> **PROBLEM DETAILS**
Restate every record that follows, keeping it exact.

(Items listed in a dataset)
* * * * * * * * *

(* ===== verification/TcpStream.v ===== *)
(** * TCP receives in order

    What a connection takes into its receive ring from segments in any order is a prefix
    of the peer's stream.  First what the parts of the segment handler leave alone. *)

From stdpp Require Import base numbers list.
From Stdlib Require Import ZArith Lia Bool.
From S2P Require Import Prelude Sector NetState NetLink NetConf Tcp Net NetFrames NetInv TcpRing TcpInv NetSafe.

#[local] Opaque BUF_SIZE.

Create HintDb leaves.

(** ** What computations leave alone *)

Section Leaves.
Context {D : Type} `{!NetHost D}.

(** Every run of [m] relates the states by [R]. *)
Definition leaves {A} (R : net D -> net D -> Prop) (m : N D A) : Prop := forall s a s', m s = Got (a, s') -> R s s'.

Context (R : net D -> net D -> Prop) (Rrefl : forall s, R s s) (Rtrans : forall a b c, R a b -> R b c -> R a c).

Lemma leaves_ret {A} (a : A) : leaves R (mret a).
Proof. by intros s b s' [= -> ->]. Qed.
Lemma leaves_bind {A B} (m : N D A) (f : A -> N D B) : leaves R m -> (forall a, leaves R (f a)) -> leaves R (m ≫= f).
Proof.
  intros Hm Hf s b s' E. unfold mbind, N_bind in E. destruct (m s) as [[a s1]| |] eqn:E1; try done.
  eapply Rtrans; [by eapply Hm|by eapply Hf].
Qed.
Lemma leaves_getn {A} (f : net D -> A) : leaves R (getn f).
Proof. by intros s b s' [= _ <-]. Qed.
Lemma leaves_modn f : (forall s, R s (f s)) -> leaves R (modn f).
Proof. by intros H s b s' [= _ <-]. Qed.
Lemma leaves_crash {A} : leaves R (crash_n (A := A)).
Proof. by intros s b s'. Qed.
Lemma leaves_stuck {A} : leaves R (stuck_n (A := A)).
Proof. by intros s b s'. Qed.
Lemma leaves_idx l i : leaves R (idx l i).
Proof. unfold idx. destruct (l !! i); [apply leaves_ret|apply leaves_crash]. Qed.
Lemma leaves_sub l a b : leaves R (sub l a b).
Proof. unfold sub. destruct (_ && _); [apply leaves_ret|apply leaves_crash]. Qed.
Lemma leaves_be16 l i : leaves R (be16 l i).
Proof. apply leaves_bind; [apply leaves_sub|intros a; apply leaves_ret]. Qed.
Lemma leaves_be32 l i : leaves R (be32 l i).
Proof. apply leaves_bind; [apply leaves_sub|intros a; apply leaves_ret]. Qed.
Lemma leaves_conn id : leaves R (conn id).
Proof. apply leaves_bind; [apply leaves_getn|]. intros l. destruct (l !! id); [apply leaves_ret|apply leaves_crash]. Qed.
Lemma leaves_find P `{!forall c, Decision (P c)} : leaves R (find_conn P).
Proof. apply leaves_bind; [apply leaves_getn|intros l; apply leaves_ret]. Qed.

(** A relation that sees neither the host nor the buffer nor the link tables. *)
Context (Rhost : forall d s, R s (with_host d s)) (Rtx : forall b s, R s (with_TX_BUF b s)).

Lemma leaves_now : leaves R now.
Proof. intros s b s' E. unfold now in E. destruct (ticks _) as [t d]. injection E as _ <-. apply Rhost. Qed.
Lemma leaves_counter : leaves R counter.
Proof. intros s b s' E. unfold counter in E. destruct (timer_count _) as [t d]. injection E as _ <-. apply Rhost. Qed.
Lemma leaves_tb_put off data : leaves R (tb_put off data).
Proof. intros s b s' E. unfold tb_put in E. destruct (_ <=? _)%nat; [|done]. injection E as _ <-. apply Rtx. Qed.
Lemma leaves_tb_puts l : leaves R (tb_puts l).
Proof.
  induction l as [|[off data] l IH]; cbn [tb_puts]; [apply leaves_ret|]. apply leaves_bind; [apply leaves_tb_put|by intros _].
Qed.
Lemma leaves_tb_send n : leaves R (tb_send n).
Proof.
  apply leaves_bind; [apply leaves_getn|intros tb]. apply leaves_bind; [apply leaves_sub|intros f].
  intros s b s' E. unfold net_send_frame in E. destruct (nic_send _ _ _) as [ok d]. injection E as _ <-. apply Rhost.
Qed.

Hint Resolve leaves_ret leaves_getn leaves_crash leaves_stuck leaves_idx leaves_sub leaves_be16 leaves_be32 leaves_conn leaves_find
  leaves_now leaves_counter leaves_tb_put leaves_tb_puts leaves_tb_send : leaves.
(** Part by part. *)
Ltac lv := repeat match goal with
  | |- leaves _ _ => solve [auto 2 with leaves nocore]
  | |- leaves _ (_ ≫= _) => apply leaves_bind; [|intros ?]
  | |- leaves _ (if ?b then _ else _) => destruct b
  | |- leaves _ (match ?x with _ => _ end) => destruct x
  end.

Lemma leaves_put_ipv4 m i p l d : leaves R (put_ipv4 m i p l d).
Proof. unfold put_ipv4. lv. Qed.
Lemma leaves_put_ipv6 m l n h a b : leaves R (put_ipv6 m l n h a b).
Proof. unfold put_ipv6. lv. Qed.
Lemma leaves_arp_packet m o t i : leaves R (arp_packet m o t i).
Proof. unfold arp_packet. lv. Qed.
Lemma leaves_resolve ip : leaves R (resolve_mac_nonblocking ip).
Proof. unfold resolve_mac_nonblocking, arp_lookup, send_arp_request. pose proof leaves_arp_packet. lv. Qed.
Lemma leaves_build_header off id flags data : leaves R (build_tcp_header off id flags data).
Proof. unfold build_tcp_header. lv. Qed.
Hint Resolve leaves_put_ipv4 leaves_put_ipv6 leaves_arp_packet leaves_resolve leaves_build_header : leaves.

(** Sending a segment changes no connection. *)
Lemma leaves_send_segment id flags data : leaves R (send_segment id flags data).
Proof. unfold send_segment, send_segment_v4, send_segment_v6, ndp_lookup. lv. Qed.
Lemma leaves_send_rst dst dp sp seq : leaves R (send_rst_raw dst dp sp seq).
Proof. unfold send_rst_raw. lv. Qed.
Hint Resolve leaves_send_segment leaves_send_rst : leaves.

* * * * * * * * *

> **TASK RESPONSE**
(* ===== verification/TcpStream.v ===== *)
(** * TCP receives in order

    What a connection takes into its receive ring from segments in any order is a prefix
    of the peer's stream.  First what the parts of the segment handler leave alone. *)

From stdpp Require Import base numbers list.
From Stdlib Require Import ZArith Lia Bool.
From S2P Require Import Prelude Sector NetState NetLink NetConf Tcp Net NetFrames NetInv TcpRing TcpInv NetSafe.

#[local] Opaque BUF_SIZE.

Create HintDb leaves.

(** ** What computations leave alone *)

Section Leaves.
Context {D : Type} `{!NetHost D}.

(** Every run of [m] relates the states by [R]. *)
Definition leaves {A} (R : net D -> net D -> Prop) (m : N D A) : Prop := forall s a s', m s = Got (a, s') -> R s s'.

Context (R : net D -> net D -> Prop) (Rrefl : forall s, R s s) (Rtrans : forall a b c, R a b -> R b c -> R a c).

Lemma leaves_ret {A} (a : A) : leaves R (mret a).
Proof. by intros s b s' [= -> ->]. Qed.
Lemma leaves_bind {A B} (m : N D A) (f : A -> N D B) : leaves R m -> (forall a, leaves R (f a)) -> leaves R (m ≫= f).
Proof.
  intros Hm Hf s b s' E. unfold mbind, N_bind in E. destruct (m s) as [[a s1]| |] eqn:E1; try done.
  eapply Rtrans; [by eapply Hm|by eapply Hf].
Qed.
Lemma leaves_getn {A} (f : net D -> A) : leaves R (getn f).
Proof. by intros s b s' [= _ <-]. Qed.
Lemma leaves_modn f : (forall s, R s (f s)) -> leaves R (modn f).
Proof. by intros H s b s' [= _ <-]. Qed.
Lemma leaves_crash {A} : leaves R (crash_n (A := A)).
Proof. by intros s b s'. Qed.
Lemma leaves_stuck {A} : leaves R (stuck_n (A := A)).
Proof. by intros s b s'. Qed.
Lemma leaves_idx l i : leaves R (idx l i).
Proof. unfold idx. destruct (l !! i); [apply leaves_ret|apply leaves_crash]. Qed.
Lemma leaves_sub l a b : leaves R (sub l a b).
Proof. unfold sub. destruct (_ && _); [apply leaves_ret|apply leaves_crash]. Qed.
Lemma leaves_be16 l i : leaves R (be16 l i).
Proof. apply leaves_bind; [apply leaves_sub|intros a; apply leaves_ret]. Qed.
Lemma leaves_be32 l i : leaves R (be32 l i).
Proof. apply leaves_bind; [apply leaves_sub|intros a; apply leaves_ret]. Qed.
Lemma leaves_conn id : leaves R (conn id).
Proof. apply leaves_bind; [apply leaves_getn|]. intros l. destruct (l !! id); [apply leaves_ret|apply leaves_crash]. Qed.
Lemma leaves_find P `{!forall c, Decision (P c)} : leaves R (find_conn P).
Proof. apply leaves_bind; [apply leaves_getn|intros l; apply leaves_ret]. Qed.

(** A relation that sees neither the host nor the buffer nor the link tables. *)
Context (Rhost : forall d s, R s (with_host d s)) (Rtx : forall b s, R s (with_TX_BUF b s)).

Lemma leaves_now : leaves R now.
Proof. intros s b s' E. unfold now in E. destruct (ticks _) as [t d]. injection E as _ <-. apply Rhost. Qed.
Lemma leaves_counter : leaves R counter.
Proof. intros s b s' E. unfold counter in E. destruct (timer_count _) as [t d]. injection E as _ <-. apply Rhost. Qed.
Lemma leaves_tb_put off data : leaves R (tb_put off data).
Proof. intros s b s' E. unfold tb_put in E. destruct (_ <=? _)%nat; [|done]. injection E as _ <-. apply Rtx. Qed.
Lemma leaves_tb_puts l : leaves R (tb_puts l).
Proof.
  induction l as [|[off data] l IH]; cbn [tb_puts]; [apply leaves_ret|]. apply leaves_bind; [apply leaves_tb_put|by intros _].
Qed.
Lemma leaves_tb_send n : leaves R (tb_send n).
Proof.
  apply leaves_bind; [apply leaves_getn|intros tb]. apply leaves_bind; [apply leaves_sub|intros f].
  intros s b s' E. unfold net_send_frame in E. destruct (nic_send _ _ _) as [ok d]. injection E as _ <-. apply Rhost.
Qed.

Hint Resolve leaves_ret leaves_getn leaves_crash leaves_stuck leaves_idx leaves_sub leaves_be16 leaves_be32 leaves_conn leaves_find
  leaves_now leaves_counter leaves_tb_put leaves_tb_puts leaves_tb_send : leaves.
(** Part by part. *)
Ltac lv := repeat match goal with
  | |- leaves _ _ => solve [auto 2 with leaves nocore]
  | |- leaves _ (_ ≫= _) => apply leaves_bind; [|intros ?]
  | |- leaves _ (if ?b then _ else _) => destruct b
  | |- leaves _ (match ?x with _ => _ end) => destruct x
  end.

Lemma leaves_put_ipv4 m i p l d : leaves R (put_ipv4 m i p l d).
Proof. unfold put_ipv4. lv. Qed.
Lemma leaves_put_ipv6 m l n h a b : leaves R (put_ipv6 m l n h a b).
Proof. unfold put_ipv6. lv. Qed.
Lemma leaves_arp_packet m o t i : leaves R (arp_packet m o t i).
Proof. unfold arp_packet. lv. Qed.
Lemma leaves_resolve ip : leaves R (resolve_mac_nonblocking ip).
Proof. unfold resolve_mac_nonblocking, arp_lookup, send_arp_request. pose proof leaves_arp_packet. lv. Qed.
Lemma leaves_build_header off id flags data : leaves R (build_tcp_header off id flags data).
Proof. unfold build_tcp_header. lv. Qed.
Hint Resolve leaves_put_ipv4 leaves_put_ipv6 leaves_arp_packet leaves_resolve leaves_build_header : leaves.

(** Sending a segment changes no connection. *)
Lemma leaves_send_segment id flags data : leaves R (send_segment id flags data).
Proof. unfold send_segment, send_segment_v4, send_segment_v6, ndp_lookup. lv. Qed.
Lemma leaves_send_rst dst dp sp seq : leaves R (send_rst_raw dst dp sp seq).
Proof. unfold send_rst_raw. lv. Qed.
Hint Resolve leaves_send_segment leaves_send_rst : leaves.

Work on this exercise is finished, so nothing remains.